Lake Nakuru National Park, Kenya’ya giden herkesin mutlaka görmesini tavsiye edeceğimiz ama bu kısma özellikle dikkat edin, Masai Mara’dan “önce” görmesini tavsiye edeceğimiz bir yer. Hatta vahşi yaşam hayranları olarak Kenya’da gördüğümüz yerler arasından, başlangıç seviyesinden uzmana doğru bir sıralama yapacak olursak, önce Nairobi National Park, sonra Nairobi Animal Orphanage yani yetimhane, sonra Lake Nakuru, sonra Naivasha ve en son Masai Mara görülmeli, tabi her gördüğünüzden bir öncekinden daha fazla etkilenmek istiyorsanız. Biz tüm bu keşiflere Masai Mara ile başlayarak bilmeden yanlış yaptık. Yanlış derken, Nakuru’yu gezerken sürekli “ah nerde Masai Mara, eh işte Nakuru” önlenemez kıyasından bahsediyorum. Biz kendi beklentilerimize göre en iyisini Masai Mara’da görünce, Nakuru’da kaldığımız otel de, ulusal park da bize yetmedi. Şimdi aradan zaman geçince, gittiğimiz her yer, yaşadığımız her bir an olağanüstü bir tecrübe ve sihirli geliyor. Bu büyülü toprakları umarım tekrar görebiliriz.

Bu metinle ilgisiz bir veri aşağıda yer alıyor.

Definition ota_module_ota_download_start (package_header : option ota_package_header_t)
  : M st ota_module_err_t :=
  match package_header with
  | None => mret OTA_MODULE_ERR_INVALID_ARG
  | Some h =>
      inited ← gets g_inited;
      dl ← gets g_dl;
      if negb inited then mret OTA_MODULE_ERR_NOT_INIT
      else if started dl then mret OTA_MODULE_ERR_ALREADY_IN_PROGRESS
      else if negb (h_magic h =? OTA_PACKAGE_MAGIC) then mret OTA_MODULE_ERR_PACKAGE_MAGIC
      else
        expected_hdr_crc ← package_header_crc32_without_header_crc32 h;
        if negb (expected_hdr_crc =? header_crc32 h) then mret OTA_MODULE_ERR_PACKAGE_HEADER_CRC
        else
          '(_, rec) ← record_load;
          match rec with
          | None => undef
          | Some r =>
              match choose_target_ota_slot r with
              | None => mret OTA_MODULE_ERR_SLOT_UNAVAILABLE
              | Some i =>
                  target ← slot r i;
                  let erase_len := app_offset h +u app_size h in
                  if flash_size target <=? app_offset h then mret OTA_MODULE_ERR_FLASH_SIZE
                  else if flash_size target <? app_offset h +u app_size h
                  then mret OTA_MODULE_ERR_FLASH_SIZE
                  else if flash_size target <? app_size h then mret OTA_MODULE_ERR_FLASH_SIZE
                  else if flash_size target <? erase_len then mret OTA_MODULE_ERR_FLASH_SIZE
                  else
                    e ← flash_erase_slot (flash_type target) (flash_addr target) erase_len;
                    if negb (err_ok e) then mret OTA_MODULE_ERR_FLASH_OP
                    else
                      let target :=
                        set_verify_count 0 (set_status OTA_APP_STATUS_DOWNLOADING target) in
                      let r := set_info_crc32 0 (set_app i target r) in
                      rc ← record_store r;
                      if negb (err_ok rc) then
                        record_store (set_app i (set_status OTA_APP_STATUS_INVALID target) r);;
                        mret rc
                      else
                        set_dl (mkSession true i h (app_size h) (app_offset h +u app_size h)
                                  (app_crc32 h) 0 0 false);;
                        mret OTA_MODULE_ERR_OK
              end
          end
  end.

Definition ota_module_ota_download (offset : Z) (data : option (list Z)) (size : Z)
  : M st ota_module_err_t :=
  if negb (is_some data) && negb (size =? 0) then mret OTA_MODULE_ERR_INVALID_ARG
  else
    inited ← gets g_inited;
    dl ← gets g_dl;
    if negb inited then mret OTA_MODULE_ERR_NOT_INIT
    else if negb (started dl) then mret OTA_MODULE_ERR_SESSION_MISMATCH
    else
      '(rc, rec) ← record_load;
      if negb (err_ok rc) then mret rc
      else match rec with
      | None => undef
      | Some r =>
          target ← slot r (target_index dl);
          if negb (status target =? OTA_APP_STATUS_DOWNLOADING)
          then mret OTA_MODULE_ERR_SESSION_MISMATCH
          else if negb (offset =? downloaded_size dl) then mret OTA_MODULE_ERR_OFFSET_MISMATCH
          else if expected_total_size dl <? offset +u size then mret OTA_MODULE_ERR_SIZE_MISMATCH
          else if size =? 0 then mret OTA_MODULE_ERR_OK
          else
            let dst_addr := flash_addr target +u offset in
            if flash_addr target +u flash_size target <? dst_addr +u size
            then mret OTA_MODULE_ERR_FLASH_SIZE
            else
              wrc ← flash_write (flash_type target) dst_addr data size;
              if negb (wrc =? 0) then mret OTA_MODULE_ERR_FLASH_OP
              else
                set_dl (mkSession (started dl) (target_index dl) (package_header_copy dl)
                          (expected_app_size dl) (expected_total_size dl) (expected_app_crc32 dl)
                          (downloaded_size dl +u size) (downloaded_crc32 dl) (crc_inited dl));;
                mret OTA_MODULE_ERR_OK
      end.

(** The information structure is left alone when the record cannot be read. *)
Definition ota_module_ota_get_download_info (has_out : bool)
  : M st (ota_module_err_t * option ota_download_info_t) :=
  if negb has_out then mret (OTA_MODULE_ERR_INVALID_ARG, None)
  else
    inited ← gets g_inited;
    dl ← gets g_dl;
    if negb inited then mret (OTA_MODULE_ERR_NOT_INIT, None)
    else if negb (started dl) then
      mret (OTA_MODULE_ERR_SESSION_MISMATCH,
            Some (mkInfo OTA_DOWNLOAD_STATUS_INVALID app_zero header_zero 0 0))
    else
      '(rc, rec) ← record_load;
      if negb (err_ok rc) then mret (rc, None)
      else match rec with
      | None => undef
      | Some r =>
          target ← slot r (target_index dl);
          mret (OTA_MODULE_ERR_OK,
                Some (mkInfo OTA_DOWNLOAD_STATUS_DOWNLOADING target (package_header_copy dl)
                        (downloaded_size dl) 0))
      end.

Definition ota_module_ota_download_finish : M st ota_module_err_t :=
  inited ← gets g_inited;
  dl ← gets g_dl;
  if negb inited then mret OTA_MODULE_ERR_NOT_INIT
  else if negb (started dl) then mret OTA_MODULE_ERR_SESSION_MISMATCH
  else
    '(rc, rec) ← record_load;
    if negb (err_ok rc) then mret rc
    else match rec with
    | None => undef
    | Some r =>
        target ← slot r (target_index dl);
        if negb (status target =? OTA_APP_STATUS_DOWNLOADING) then mret OTA_MODULE_ERR_APP_STATUS
        else if negb (downloaded_size dl =? expected_total_size dl)
        then mret OTA_MODULE_ERR_SIZE_MISMATCH
        else
          flash_write (flash_type target) 0 None 0;;
          '(rc, flash_crc) ← flash_crc32_app_body target (package_header_copy dl);
          if negb (err_ok rc) then mret rc
          else if negb (flash_crc =? expected_app_crc32 dl) then
            rc ← record_store
              (set_app (target_index dl)
                 (set_verify_count 0 (set_status OTA_APP_STATUS_INVALID target)) r);
            if negb (err_ok rc) then mret rc
            else set_dl session_zero;; mret OTA_MODULE_ERR_CRC_MISMATCH
          else
            rc ← record_store
              (set_app (target_index dl)
                 (set_verify_count 0 (set_status OTA_APP_STATUS_UNVERIFIED target)) r);
            if negb (err_ok rc) then mret rc
            else set_dl session_zero;; mret OTA_MODULE_ERR_OK
    end.

Definition ota_module_ota_download_abort : M st ota_module_err_t :=
  inited ← gets g_inited;
  dl ← gets g_dl;
  if negb inited then mret OTA_MODULE_ERR_NOT_INIT
  else
    '(_, rec) ← record_load;
    match rec with
    | None => undef
    | Some r =>
        match (if started dl then Some (target_index dl)
               else find_status OTA_APP_STATUS_DOWNLOADING (ota_app_info r)) with
        | None => mret OTA_MODULE_ERR_SLOT_UNAVAILABLE
        | Some i =>
            target ← slot r i;
            rc ← record_store
              (set_app i (set_verify_count 0 (set_status OTA_APP_STATUS_INVALID target)) r);
            if negb (err_ok rc) then mret rc
            else set_dl session_zero;; mret OTA_MODULE_ERR_OK
        end
    end.

(** Demotion of the slots other than the promoted one. *)
Definition demote (a : ota_app_info_t) : ota_app_info_t :=
  if (status a =? OTA_APP_STATUS_ACTIVE) || (status a =? OTA_APP_STATUS_UNVERIFIED)
  then set_verify_count 0 (set_status OTA_APP_STATUS_BACKUP a) else a.

Inductive promote_result : Type :=
| PromoteStore (r : ota_record_info_t)   (* returns 0 *)
| PromoteIdempotent                      (* returns 1 *)
| PromoteError.                          (* returns -1 *)

Definition mark_verified_promote_unverified_ota_slot (r : ota_record_info_t) : promote_result :=
  match find_status OTA_APP_STATUS_UNVERIFIED (ota_app_info r) with
  | None =>
      if is_some (find_status OTA_APP_STATUS_ACTIVE (ota_app_info r)) then PromoteIdempotent
      else PromoteError
  | Some uv =>
      PromoteStore
        (mkRecord (r_magic r)
           (imap (fun i a => if (i =? uv)%nat
                             then set_verify_count 0 (set_status OTA_APP_STATUS_ACTIVE a)
                             else demote a) (ota_app_info r))
           (boot_ymodem_flag r) (info_crc32 r))
  end.

Definition ota_module_app_mark_verified : M st ota_module_err_t :=
  inited ← gets g_inited;
  if negb inited then mret OTA_MODULE_ERR_NOT_INIT
  else
    '(rc, rec) ← record_load;
    if negb (err_ok rc) then mret rc
    else match rec with
    | None => undef
    | Some r =>
        match mark_verified_promote_unverified_ota_slot r with
        | PromoteIdempotent => mret OTA_MODULE_ERR_OK
        | PromoteError => mret OTA_MODULE_ERR_APP_STATUS
        | PromoteStore r' =>
            rc ← record_store r';
            mret (if err_ok rc then OTA_MODULE_ERR_OK else OTA_MODULE_ERR_FLASH_OP)
        end
    end.

Definition ota_module_set_boot_ymodem_flag (flag : Z) : M st ota_module_err_t :=
  inited ← gets g_inited;
  if negb inited then mret OTA_MODULE_ERR_NOT_INIT
  else
    '(_, rec) ← record_load;
    match rec with
    | None => undef
    | Some r => record_store (set_boot_flag flag r)
    end.

Definition ota_module_get_boot_ymodem_flag : M st Z :=
  inited ← gets g_inited;
  if negb inited then mret 0
  else
    '(_, rec) ← record_load;
    match rec with
    | None => undef
    | Some r => mret (boot_ymodem_flag r)
    end.

End Ota.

Waterbuck, en büyük antilop türü. Benim için en belirgin özelliği bembeyaz popolarıydı. Raphael her görüşte Kenyalı aksanı ile “vootıbag”diye gösterdikçe, ben de heh işte bizim “beyaz kıç” buradaymış diyordum. Aşağıdaki fotoğrafta Onur, Pelikan arkadaşlarıyla oynarken.
Nakuru Gölü ve çevresi 1957’de koruma altına alınmış, 1961’de ise Ulusal Park ilan edilmiş. Flamingolar ve hem beyaz, hem de siyah gergedanlar için önemli bir koruma alanı. Lake Nakuru, Kenya’nın 23 ulusal parkı arasında en önemli birkaç tanesinden biri. Nakuru, Masai dilinde toz-tozlu anlamına geliyor.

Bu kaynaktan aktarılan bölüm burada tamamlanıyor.